Grand County Sheriff Brett Schroetlin said the calls are “problematic and time-consuming” but have not impacted dispatch operations. Dispatchers at the Grand County emergency communications center often can screen the calls to determine there is not an emergency and do not call back unless there is some other indication of trouble, Schroetlin said.

His dispatch supervisor has contacted Apple and received a response that the company is aware of the conflict between skiers and the crash detection technology and is working on a fix, Schroetlin said. 

Summit County Sheriff Jaime FitzSimons earlier this year contacted Apple through the company’s online portal for law enforcement and expressed his concern with the automated calls to his dispatch center. The company told him this fall that an update had been completed and it would slow the number of automated 911 calls from skier iPhones and watches. 

“But we have not seen our numbers change. We are seeing as many as 20 a day and it’s a tremendous drain on our resources,” FitzSimons said. “We are communicating with Apple to get them to pay more attention to this, but it feels like we are trying to turn a battleship in a bathtub.”

Apple engineers developed the “advanced sensor fusion” technology for its crash detection feature using data from crash labs, actual crashes and lots of driving. The technology uses an accelerometer and gyroscope, GPS, barometer and microphone to detect crashes. It is designed to call for help when it detects a “severe crash” capable of causing major lacerations, fractured bones, crushed limbs and bruised organs. Once the crash detection technology is triggered, an aggressive alarm sounds and begins a 20-second countdown in which users can cancel the 911 call. 

The audio recording delivered to 911 operators, which repeats every five seconds, says “the owner of this iPhone was in a severe car crash and is not responding to their phone.”

“Apple has validated sensor and algorithm performance using extensive real world and simulated car crashes, allowing the feature to detect as many severe crashes as possible, while minimizing false positives,” reads a crash detection manual Apple released this fall. 

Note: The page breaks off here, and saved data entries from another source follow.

(** What the writer and its callers do: a caller runs [appendTask], the
    owner closes [shutdownCh], the loop iterates. *)
Inductive step : taskWriter -> taskWriter -> Prop :=
| step_append w e t rid st w' :
    appendTask w e t rid = (st, w') ->
    st <> PanicSendOnClosed ->
    step w w'
| step_shutdown w :
    step w (set_shutdownCh w true)
| step_loop w c w' :
    taskWriterLoop_step w c = Some (Done w') ->
    step w w'.

Inductive steps : taskWriter -> taskWriter -> Prop :=
| steps_refl w : steps w w
| steps_step w1 w2 w3 : steps w1 w2 -> step w2 w3 -> steps w1 w3.

Definition reachable (w : taskWriter) : Prop :=
  exists tl id st, steps (Start (newTaskWriter tl id st false)) w.

(** The response every request of a batch is sent. *)
Definition responsesTo (reqs : list writeTaskRequest)
  (resp : writeTaskResponse) : list (nat * writeTaskResponse) :=
  map (fun req => (responseCh req, resp)) reqs.

(** *** Channel and batch lemmas *)

Lemma getWriteBatch_from_open n (c : Chan.chan writeTaskRequest) reqs :
  Chan.closed c = false ->
  getWriteBatch_from n c reqs =
  Done (reqs ++ take n (Chan.buf c),
        Chan.mk (drop n (Chan.buf c)) (Chan.cap c) false).
Proof.
  revert c reqs. induction n as [|n IH]; intros [b k cl] reqs Hc;
    simpl in Hc; subst cl.
  - simpl. rewrite app_nil_r, drop_0. reflexivity.
  - simpl. unfold Chan.tryRecv. simpl. destruct b as [|x b]; simpl.
    + rewrite app_nil_r. reflexivity.
    + rewrite IH by reflexivity. simpl. rewrite <- app_assoc. reflexivity.
Qed.

Lemma getWriteBatch_open (c : Chan.chan writeTaskRequest) request :
  Chan.closed c = false ->
  getWriteBatch c [request] =
  Done (request :: take maxTaskBatchSize (Chan.buf c),
        Chan.mk (drop maxTaskBatchSize (Chan.buf c)) (Chan.cap c) false).
Proof. intros Hc. unfold getWriteBatch. now rewrite getWriteBatch_from_open. Qed.
Lemma length_bracketed (opening closing gap stepback indent : string)
  (partial : list string) :
  String.length opening + String.length closing
    + list_sum (map (fun t => S (String.length t)) partial)
  <= S (String.length (bracketed opening closing gap stepback indent partial)).
Proof.
  unfold bracketed. destruct partial as [|x xs].
  - rewrite length_append. cbn. lia.
  - destruct (gap =? EmptyString).
    + pose proof (length_concat "," (x :: xs)) as H.
      rewrite !length_append. cbn [String.length] in H. lia.
    + pose proof (length_concat ("," ++ NL ++ indent) (x :: xs)) as H.
      rewrite !length_append. rewrite length_append in H.
      cbn [String.length] in H. lia.
Qed.

Lemma list_sum_le {A} (f g : A -> nat) (l : list A) :
  Forall (fun x => f x <= g x) l ->
  list_sum (map (fun x => S (f x)) l) <= list_sum (map (fun x => S (g x)) l).
Proof.
  induction 1 as [|x l Hx _ IH]; [apply le_n|].
  change (list_sum (map (fun x => S (f x)) (x :: l)))
    with (S (f x) + list_sum (map (fun x => S (f x)) l)).
  change (list_sum (map (fun x => S (g x)) (x :: l)))
    with (S (g x) + list_sum (map (fun x => S (g x)) l)).
  lia.
Qed.
(** What a handler that wraps the chain does after [Next] has returned. *)
Definition after_next {A} (next : context -> outcome unit) (c : context)
    (k : context -> outcome A) : outcome A :=
  match next c with
  | Ok _ c' => k c'
  | Panicked c' => Panicked c'
  | OutOfFuel => OutOfFuel
  end.

Lemma V1_handler_run t next c :
  exec next (V1.logger_handler t) c =
  after_next next c (fun c' =>
    Ok None (with_pub c' (snd (emit (V1.severity_of (Response_Status (pub c')))
                                    (fst (V1.render t (pub c'))) (pub c'))))).
Proof.
  unfold V1.logger_handler, after_next. simpl.
  destruct (next c) as [[] c'|c'|]; try reflexivity.
  unfold V1.severity_of, Response_Status.
  by destruct (wStatus (w (pub c')) <? 400).
Qed.

Lemma V2_handler_run t next c :
  exec next (V2.logger_handler (Some t)) c =
  after_next next c (fun c' =>
    Ok None (with_pub c' (snd (emit (V2.severity_of (Response_Status (pub c')))
                                    (fst (V2.render t (pub c'))) (pub c'))))).
Proof.
  unfold V2.logger_handler, after_next. simpl.
  destruct (next c) as [[] c'|c'|]; try reflexivity.
  unfold V2.severity_of, Response_Status.
  by destruct (wStatus (w (pub c')) =? 200).
Qed.

(** C7. Both variants call [Next] first and then hand exactly one line, the
    rendered template, to the backend, at a severity that depends on the
    final status only.  With the threshold: Info below 400, Warn from 400
    on.  In the other variant: Trace at exactly 200, Warn at every other
    status.  In both, status 200 gets the lowest severity the variant uses,
    and 404 and 500 get Warn. *)
Theorem logger_severity_by_status :
  (forall t next c,
     exec next (V1.logger_handler t) c =
     after_next next c (fun c' =>
       Ok None (with_pub c'
         (with_sink (pub c')
            (sink (pub c') ++
             [(V1.severity_of (wStatus (w (pub c'))),
               ExecuteFuncString t (V1.tag_value (pub c')))])%list)))) /\
  (forall t next c,
     exec next (V2.logger_handler (Some t)) c =
     after_next next c (fun c' =>
       Ok None (with_pub c'
         (with_sink (pub c')
            (sink (pub c') ++
             [(V2.severity_of (wStatus (w (pub c'))),
               ExecuteFuncString t (V2.tag_value (pub c')))])%list)))) /\
  (forall status : Z,
     V1.severity_of status = (if Z_lt_dec status 400 then Info else Warn) /\
     V2.severity_of status = (if Z.eq_dec status 200 then Trace else Warn) /\
     (severity_rank (V1.severity_of 200) <= severity_rank (V1.severity_of status))%nat /\
     (severity_rank (V2.severity_of 200) <= severity_rank (V2.severity_of status))%nat) /\
  V1.severity_of 200 = Info /\ V2.severity_of 200 = Trace /\
  V1.severity_of 404 = Warn /\ V2.severity_of 404 = Warn /\
  V1.severity_of 500 = Warn /\ V2.severity_of 500 = Warn.
Proof.
  split; [intros; apply V1_handler_run|].
  split; [intros; apply V2_handler_run|].
  split; [|by repeat split].
  intros status. unfold V1.severity_of, V2.severity_of.
  destruct (Z_lt_dec status 400), (Z.ltb_spec status 400); try lia;
  destruct (Z.eq_dec status 200), (Z.eqb_spec status 200); try lia;
    repeat split; simpl; lia.
Qed.

(** A format with a start tag that is never closed. *)
Definition broken : LoggerConfig := mkLoggerConfig "${url" 0 false.

Lemma V1_fatal_on_parse_error config :
  NewTemplate (Format (V1.with_defaults config)) = None ->
  exists msg, V1.LoggerWithConfig config = Fatal msg.
Proof. intros H. unfold V1.LoggerWithConfig. rewrite H. by eexists. Qed.

(** C8. The format ["${url"] does not parse.  The variant with the threshold
    ends the process on it.  The other variant returns a handler all the
    same, built around the nil template; served in a chain, that handler
    runs the rest of the chain and then panics. *)
Theorem LoggerWithConfig_V2_builds_a_handler_on_a_broken_format :
  NewTemplate (Format broken) = None /\
  V1.LoggerWithConfig broken = Fatal "unexpected error when parsing template" /\
  V2.LoggerWithConfig broken = mkHandlerFunc (CallNext Throw) true /\
  (exists c, serve [V2.LoggerWithConfig broken; terminal] once get_world = Panicked c /\
             invoked (trace c) = [0; 1]).
Proof.
  split; [reflexivity|]. split; [reflexivity|]. split; [reflexivity|].
  eexists. split; reflexivity.
Qed.

End LoggerFacts.

(** ** Constant-time comparison *)

Module SubtleFacts.
Import GoString Subtle GoFacts.

Lemma byte_lor a b : is_byte a -> is_byte b -> is_byte (Z.lor a b).
Proof.
  unfold is_byte. intros [Ha0 Ha] [Hb0 Hb]. split; [by apply Z.lor_nonneg|].
  destruct (Z.eq_dec (Z.lor a b) 0) as [->|Hne]; [lia|].
  assert (0 < Z.lor a b) by (pose proof (proj2 (Z.lor_nonneg a b) (conj Ha0 Hb0)); lia).
  change 256 with (2 ^ 8). apply Z.log2_lt_pow2; [assumption|].
  rewrite Z.log2_lor by assumption.
  destruct (Z.eq_dec a 0) as [->|Ha'], (Z.eq_dec b 0) as [->|Hb']; simpl.
  - lia.
  - rewrite Z.max_r by apply Z.log2_nonneg.
    apply Z.log2_lt_pow2; [lia|]. change (2 ^ 8) with 256. lia.
  - rewrite Z.max_l by apply Z.log2_nonneg.
    apply Z.log2_lt_pow2; [lia|]. change (2 ^ 8) with 256. lia.
  - apply Z.max_lub_lt; apply Z.log2_lt_pow2; (lia || (change (2 ^ 8) with 256; lia)).
Qed.

Lemma byte_lxor a b : is_byte a -> is_byte b -> is_byte (Z.lxor a b).
Proof.
  unfold is_byte. intros [Ha0 Ha] [Hb0 Hb].
  assert (H0 : 0 <= Z.lxor a b) by (apply Z.lxor_nonneg; lia).
  split; [assumption|].
  destruct (Z.eq_dec (Z.lxor a b) 0) as [->|Hne]; [lia|].
  change 256 with (2 ^ 8). apply Z.log2_lt_pow2; [lia|].
  eapply Z.le_lt_trans; [by apply Z.log2_lxor|].
  destruct (Z.eq_dec a 0) as [->|Ha'], (Z.eq_dec b 0) as [->|Hb']; simpl.
  - lia.
  - rewrite Z.max_r by apply Z.log2_nonneg.
    apply Z.log2_lt_pow2; [lia|]. change (2 ^ 8) with 256. lia.
  - rewrite Z.max_l by apply Z.log2_nonneg.
    apply Z.log2_lt_pow2; [lia|]. change (2 ^ 8) with 256. lia.
  - apply Z.max_lub_lt; apply Z.log2_lt_pow2; (lia || (change (2 ^ 8) with 256; lia)).
Qed.

Lemma ConstantTimeByteEq_zero v :
  is_byte v -> ConstantTimeByteEq v 0 = if Z.eq_dec v 0 then 1 else 0.
Proof.
  intros [H0 H]. unfold ConstantTimeByteEq. rewrite Z.lxor_0_r.
  destruct (Z.eq_dec v 0) as [->|Hne]; [reflexivity|].
  rewrite Z.mod_small by lia. rewrite Z.shiftr_div_pow2 by lia.
  apply Z.div_small. lia.
Qed.

(** The accumulator, started at [v]: it is a byte, and it is zero exactly
    when it started at zero and the two slices agree everywhere. *)
Lemma fold_accumulate x : forall y v,
  List.length x = List.length y ->
  Forall is_byte x -> Forall is_byte y -> is_byte v ->
  let r := fold_left (fun v p => Z.lor v (Z.lxor (fst p) (snd p))) (combine x y) v in
  is_byte r /\ (r = 0 <-> v = 0 /\ x = y).
Proof.
  induction x as [|a x IH]; intros [|b y] v Hlen Hx Hy Hv; simpl in *;
    try discriminate.
  - split; [assumption | tauto].
  - inversion Hx as [|? ? Ha Hx']; inversion Hy as [|? ? Hb Hy']; subst.
    destruct (IH y (Z.lor v (Z.lxor a b))) as [Hr Hiff]; try assumption.
    + by injection Hlen.
    + apply byte_lor; [assumption | by apply byte_lxor].
    + split; [assumption|]. rewrite Hiff, Z.lor_eq_0_iff, Z.lxor_eq_0_iff.
      split.
      * intros [[-> ->] ->]. by split.
      * intros [-> E]. injection E as -> ->. by split.
Qed.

Backcountry search and rescue teams also rarely dismiss calls for help. Colorado search and rescue volunteers often venture into the backcountry to rescue users of satellite-connected devices who triggered calls for help. Now that iPhones can send an SOS signal through a satellite and the newest phones can send that signal automatically without the user pressing any buttons, backcountry teams are watching Apple’s adjustments closely. 

“Without a fix, this is likely to extend to backcountry snowmobilers and perhaps other backcountry recreationists,” said Anna DeBattiste with Colorado Search and Rescue, who pointed to a recent campaign by search and rescue teams in British Columbia urging backcountry travelers to be aware of the new crash detection technology in their iPhones. 

Older iPhones would automatically call 911 whenever the user pressed and held the side button and either volume button. That triggered the first wave of hangup 911 calls from mobile devices in the pockets of skiers who were likely trying to adjust the volume on speakers in their helmets. Now, the new crash and fall detection features — which are enabled on all new iPhones and watches — have added even more automatic calls to emergency dispatch centers. Dummer hopes more users — especially skiers — will disable the crash detection feature on their phones, at least when they are visiting a resort. (Go to Settings > Emergency SOS and iPhone 14 users can turn off “Call After Severe Crash” and users of older iPhones can turn off the “Call with Hold” feature.)

“People need to better understand their phones and know there is a measure of responsibility for owners of phones with these features,” she said.